NBC10 Philadelphia - Marisa Brahney
People riding SEPTA on Thursday will not be seeing SEPTA police on-board. Those officers walked off the job Wednesday afternoon after contract talks broke down. NBC10's Marisa Brahney has more on why those officers declared a strike.
SEPTA Police officers walked off the job and onto the picket line on Wednesday. Police sources tell NBC10 Investigator Harry Hairston that contract talks fell apart at the bargaining table and a strike was called. The officers have been working without a contract since April 2011.
The officers are members of the Fraternal Order of Transit Police, Local 30.
The breakdown happened around 1:30 p.m. Within 20 minutes, SEPTA Police had all officers called off their jobs to meet at SEPTA Police headquarters to get their assignments of where they would go picketing.
SEPTA Police officers held a rally at 5:30 p.m. in Center City. They began gathering around 4 p.m. to picket in front of SEPTA headquarters on 15th and Market.
"At no time did we want to have to go on strike, but SEPTA forced our hand to do what we had to do right now," said Rich Neal of the Fraternal Order of SEPTA Police.
The Union says it wants a $.50 per hour increase for training certification for its officers, which would cost a total of $200,000 per year.
"I think it's not in SEPTA's best interest to allow a strike to go on much longer," said Anthony Ingargiola, a spokesman for the SEPTA Police Union.
SEPTA management held a news conference on Wednesday and assured passengers they would be safe and secure during the strike. A contingency plan has been put into place calling for aid from both SEPTA management and Philadelphia Police to make sure all SEPTA properties and stations are covered.
"We do not anticipate this labor action will affect any transit operations whatsoever," said Richard Maloney of SEPTA. "In the city, in the suburbs and underground all our systems will be operating normally."
"An additional police presence will be two sergeants and 24 police officers that will work the hours between 2 p.m. and 6 p.m. focusing on school dismissal times as well as rush hour traffic," said Philadelphia Police Deputy Commissioner William Blackburn.
SEPTA officials also say they've hired 20 additional guards from a private firm to help fill the 6 a.m. to 2 p.m. shifts and the 2 p.m. to 10 p.m. shifts. SEPTA also says the police officers will be paid overtime.

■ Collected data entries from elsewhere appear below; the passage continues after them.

Lemma dict_keys_app d1 d2 : dict_keys (d1 ++ d2) = dict_keys d1 ++ dict_keys d2.
Proof.
  apply map_app.
Qed.

Lemma dict_get_app_r d1 d2 k :
  ~ In k (dict_keys d1) -> dict_get (d1 ++ d2) k = dict_get d2 k.
Proof.
  induction d1 as [|[k' v'] d1 IH]; simpl; [reflexivity|].
  intros H. destruct (String.eqb_spec k k') as [->|Hne]; [tauto|].
  apply IH. tauto.
Qed.

Lemma dict_set_app_r d1 d2 k v :
  ~ In k (dict_keys d1) -> dict_set (d1 ++ d2) k v = d1 ++ dict_set d2 k v.
Proof.
  induction d1 as [|[k' v'] d1 IH]; simpl; [reflexivity|].
  intros H. destruct (String.eqb_spec k k') as [->|Hne]; [tauto|].
  f_equal. apply IH. tauto.
Qed.

(** [for k in d: d[k] = h(k, d[k])] rewrites every value once. *)
Lemma for_each_update (h : Page -> V -> V)
  (body : dict V -> Page -> outcome (dict V)) (done todo : dict V) :
  NoDup (dict_keys (done ++ todo)) ->
  (forall acc k old, In k (dict_keys todo) -> dict_get acc k = Ok old ->
                     body acc k = Ok (dict_set acc k (h k old))) ->
  for_each (dict_keys todo) body (done ++ todo) =
  Ok (done ++ map (fun e => (fst e, h (fst e) (snd e))) todo).
Proof.
  revert done. induction todo as [|[k v] todo IH]; intros done Hnd Hbody.
  - reflexivity.
  - rewrite dict_keys_app in Hnd. cbn [dict_keys map fst] in Hnd.
    pose proof (NoDup_remove_2 _ _ _ Hnd) as Hk.
    rewrite in_app_iff in Hk.
    cbn [dict_keys map fst for_each].
    rewrite (Hbody _ k v); [|now left|].
    2:{ rewrite dict_get_app_r by tauto. simpl.
        now rewrite String.eqb_refl. }
    cbn [bind]. rewrite dict_set_app_r by tauto.
    cbn [dict_set]. rewrite String.eqb_refl.
    change (done ++ (k, h k v) :: todo)
      with (done ++ [(k, h k v)] ++ todo).
    rewrite app_assoc. fold (dict_keys todo).
    rewrite IH.
    + rewrite <- app_assoc. reflexivity.
    + rewrite <- app_assoc, dict_keys_app. exact Hnd.
    + intros acc k' old Hk' Hget. apply Hbody; [now right | exact Hget].
Qed.

(** [for k in keys: d[k] = c] on an empty dictionary. *)
Lemma fold_left_build (c : V) (keys : list Page) :
  NoDup keys ->
  forall acc, (forall k, In k keys -> ~ In k (dict_keys acc)) ->
  fold_left (fun acc k => dict_set acc k c) keys acc =
  acc ++ map (fun k => (k, c)) keys.
Proof.
  intros Hnd. induction Hnd as [|k keys Hk Hnd IH]; intros acc Hacc.
  - simpl. now rewrite app_nil_r.
  - simpl. rewrite dict_set_new by (apply Hacc; now left).
    rewrite IH.
    + now rewrite <- app_assoc.
    + intros k' Hk'. rewrite dict_keys_app, in_app_iff. simpl.
      intros [H|[->|[]]]; [|tauto].
      apply (Hacc k'); [now right | exact H].
Qed.
End InPlace.

Lemma divide_all_Ok (x : dist) (c : Q) :
  NoDup (dict_keys x) -> ~ c == 0 ->
  divide_all x c = Ok (map (fun e => (fst e, snd e / c)) x).
Proof.
  intros Hnd Hc. unfold divide_all.
  apply (for_each_update (fun _ v => v / c) _ [] x Hnd).
  intros acc k old _ Hget. rewrite Hget. cbn [bind].
  now rewrite py_div_Ok.
Qed.

Lemma divide_all_zero (x : dist) (c : Q) :
  x <> [] -> c == 0 -> divide_all x c = Raise ZeroDivisionError.
Proof.
  intros Hne Hc. destruct x as [|[k v] x]; [congruence|].
  unfold divide_all. cbn [dict_keys map fst for_each dict_get].
  rewrite String.eqb_refl. cbn [bind]. now rewrite py_div_zero.
Qed.

Lemma divide_all_sum (x : dist) (c : Q) :
  ~ c == 0 ->
  Qsum (dict_values (map (fun e : Page * Q => (fst e, snd e / c)) x)) ==
  Qsum (dict_values x) / c.
Proof.
  intros Hc. unfold dict_values. rewrite map_map. cbn [snd].
  rewrite (Qsum_map_div snd c x). reflexivity.
Qed.

Lemma divide_all_keys (x : dist) (c : Q) :
  dict_keys (map (fun e : Page * Q => (fst e, snd e / c)) x) = dict_keys x.
Proof.
  unfold dict_keys. rewrite map_map. reflexivity.
Qed.

(** Dividing every entry by the sum of the entries leaves a sum of 1. *)
Lemma normalize_sum (x r : dist) :
  NoDup (dict_keys x) -> x <> [] ->
  divide_all x (py_sum (dict_values x)) = Ok r ->
  dict_keys r = dict_keys x /\ py_sum (dict_values r) == 1.
Proof.
  intros Hnd Hne Hr.
  destruct (Qeq_dec (py_sum (dict_values x)) 0) as [Hz|Hnz].
  - rewrite divide_all_zero in Hr by assumption. discriminate.
  - rewrite divide_all_Ok in Hr by assumption. injection Hr as <-.
    split; [apply divide_all_keys|].
    rewrite py_sum_Qsum, divide_all_sum by exact Hnz.
    rewrite <- py_sum_Qsum. field. exact Hnz.
Qed.

(** ** iterate_pagerank: what holds of every run *)

Lemma for_candidates_keys (corpus : graph) (d : Q) (steps : nat) :
  forall idx cands x cands' x',
  for_candidates steps corpus d idx cands x = Ok (cands', x') ->
  dict_keys x' = dict_keys x.
Proof.
  induction steps as [|steps IH]; intros idx cands x cands' x' H.
  - injection H as _ <-. reflexivity.
  - cbn [for_candidates] in H.
    destruct (nth_error cands idx) as [p|]; [|injection H as _ <-; reflexivity].
    apply bind_Ok in H. destruct H as (t & _ & H).
    apply bind_Ok in H. destruct H as (b & _ & H).
    apply bind_Ok in H. destruct H as (old & Hold & H).
    apply bind_Ok in H. destruct H as (c1 & _ & H).
    rewrite (IH _ _ _ _ _ H). apply dict_set_keys.
    now apply dict_get_key in Hold.
Qed.

Lemma while_candidates_keys (corpus : graph) (d : Q) (fuel : nat) :
  forall cands x r,
  while_candidates fuel corpus d cands x = Some (Ok r) ->
  dict_keys r = dict_keys x.
Proof.
  induction fuel as [|fuel IH]; intros cands x r H.
  - destruct cands; [injection H as <-; reflexivity | discriminate].
  - destruct cands as [|a cands]; [injection H as <-; reflexivity|].
    cbn [while_candidates] in H.
    destruct (pass corpus d (a :: cands) x) as [[c' x']|e] eqn:Hpass;
      [|discriminate].
    rewrite (IH _ _ _ H). unfold pass in Hpass.
    apply (for_candidates_keys _ _ _ _ _ _ _ _ Hpass).
Qed.

(** More passes than needed change nothing. *)
Lemma while_candidates_more (corpus : graph) (d : Q) (fuel : nat) :
  forall fuel' cands x o,
  (fuel <= fuel')%nat ->
  while_candidates fuel corpus d cands x = Some o ->
  while_candidates fuel' corpus d cands x = Some o.
Proof.
  induction fuel as [|fuel IH]; intros fuel' cands x o Hle H.
  - destruct cands; [|discriminate]. destruct fuel'; exact H.
  - destruct cands as [|a cands]; [destruct fuel'; exact H|].
    destruct fuel' as [|fuel']; [lia|].
    cbn [while_candidates] in *.
    destruct (pass corpus d (a :: cands) x) as [[c' x']|e]; [|exact H].
    apply IH; [lia | exact H].
Qed.

Lemma iterate_pagerank_more (corpus : graph) (d : Q) (fuel fuel' : nat)
  (o : outcome dist) :
  (fuel <= fuel')%nat ->
  iterate_pagerank fuel corpus d = Some o ->
  iterate_pagerank fuel' corpus d = Some o.
Proof.
  intros Hle. unfold iterate_pagerank.
  destruct (py_div 1 (len corpus)) as [initial_prob|e]; [|auto].
  set (w := while_candidates fuel corpus d _ _).
  destruct w as [o'|] eqn:Hw; [|discriminate].
  subst w. rewrite (while_candidates_more _ _ _ fuel' _ _ _ Hle Hw). auto.
Qed.

Lemma initial_probabilities (corpus : graph) (c : Q) :
  NoDup (dict_keys corpus) ->
  fold_left (fun probabilities page => dict_set probabilities page c)
    (dict_keys corpus) [] = map (fun k => (k, c)) (dict_keys corpus).
Proof.
  intros Hnd. rewrite (fold_left_build c _ Hnd []); [reflexivity|].
  intros k _ [].
Qed.

Lemma rank_constant (keys : list Page) (c : Q) (k : Page) :
  In k keys -> rank (map (fun k => (k, c)) keys) k = c.
Proof.
  intros H. unfold rank.
  induction keys as [|a keys IH]; [destruct H|].
  simpl. destruct (String.eqb_spec k a) as [->|Hne]; [reflexivity|].
  apply IH. destruct H; congruence.
Qed.

Lemma nat_above (q : Q) : exists n : nat, q <= Q_of_nat n.
Proof.
  exists (Z.to_nat (Qceiling q)). unfold Q_of_nat.
  apply Qle_trans with (inject_Z (Qceiling q)); [apply Qle_ceiling|].
  rewrite <- Zle_Qle. lia.
Qed.

Lemma positive_values_sum (x : dist) :
  x <> [] -> NoDup (dict_keys x) ->
  (forall k, In k (dict_keys x) -> 0 < rank x k) ->
  0 < py_sum (dict_values x).
Proof.
  intros Hne Hnd Hpos. rewrite py_sum_Qsum. apply Qsum_pos.
  - destruct x; [congruence | discriminate].
  - apply Forall_forall. intros v Hv. unfold dict_values in Hv.
    apply in_map_iff in Hv. destruct Hv as ([k v'] & <- & Hin). cbn [snd].
    rewrite <- (rank_get x k v').
    + apply Hpos. apply (in_map fst) in Hin. exact Hin.
    + now apply dict_get_entry.
Qed.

In spite of this, some passengers say they are still worried.
"We definitely need our SEPTA cops," said one resident. "I think it's going to be very dangerous. From getting their phones stolen, their iPhones taken, purses stolen, I've seen a couple fights happen on the L and I've almost been in the middle of a few of them. It's kind of scary."
SEPTA released the following statement regarding the strike:
SEPTA was notified early this afternoon by Fraternal Order of Transit Police that SEPTA police officers would go out on strike as of 2:00 pm this afternoon.
While SEPTA management was hoping to negotiate a new contract without a strike, we have implemented a contingency plan to deal with this situation.
We do not anticipate this labor action will affect any transit operations or service.
SEPTA has hired a private firm to provide security at our major transit facilities, beginning tomorrow.
We have an agreement with the Philadelphia Police Department to immediately begin periodic checks of our stations and vehicles 24 hours a day, with an increase presence at our key stations during school dismissal between 2:00 pm and 6:00 pm and during rush hour.
We have also notified the area police departments who cover the SEPTA transit system region-wide --- including Temple, Upper Darby, Amtrak, University of Pennsylvania and PATCO.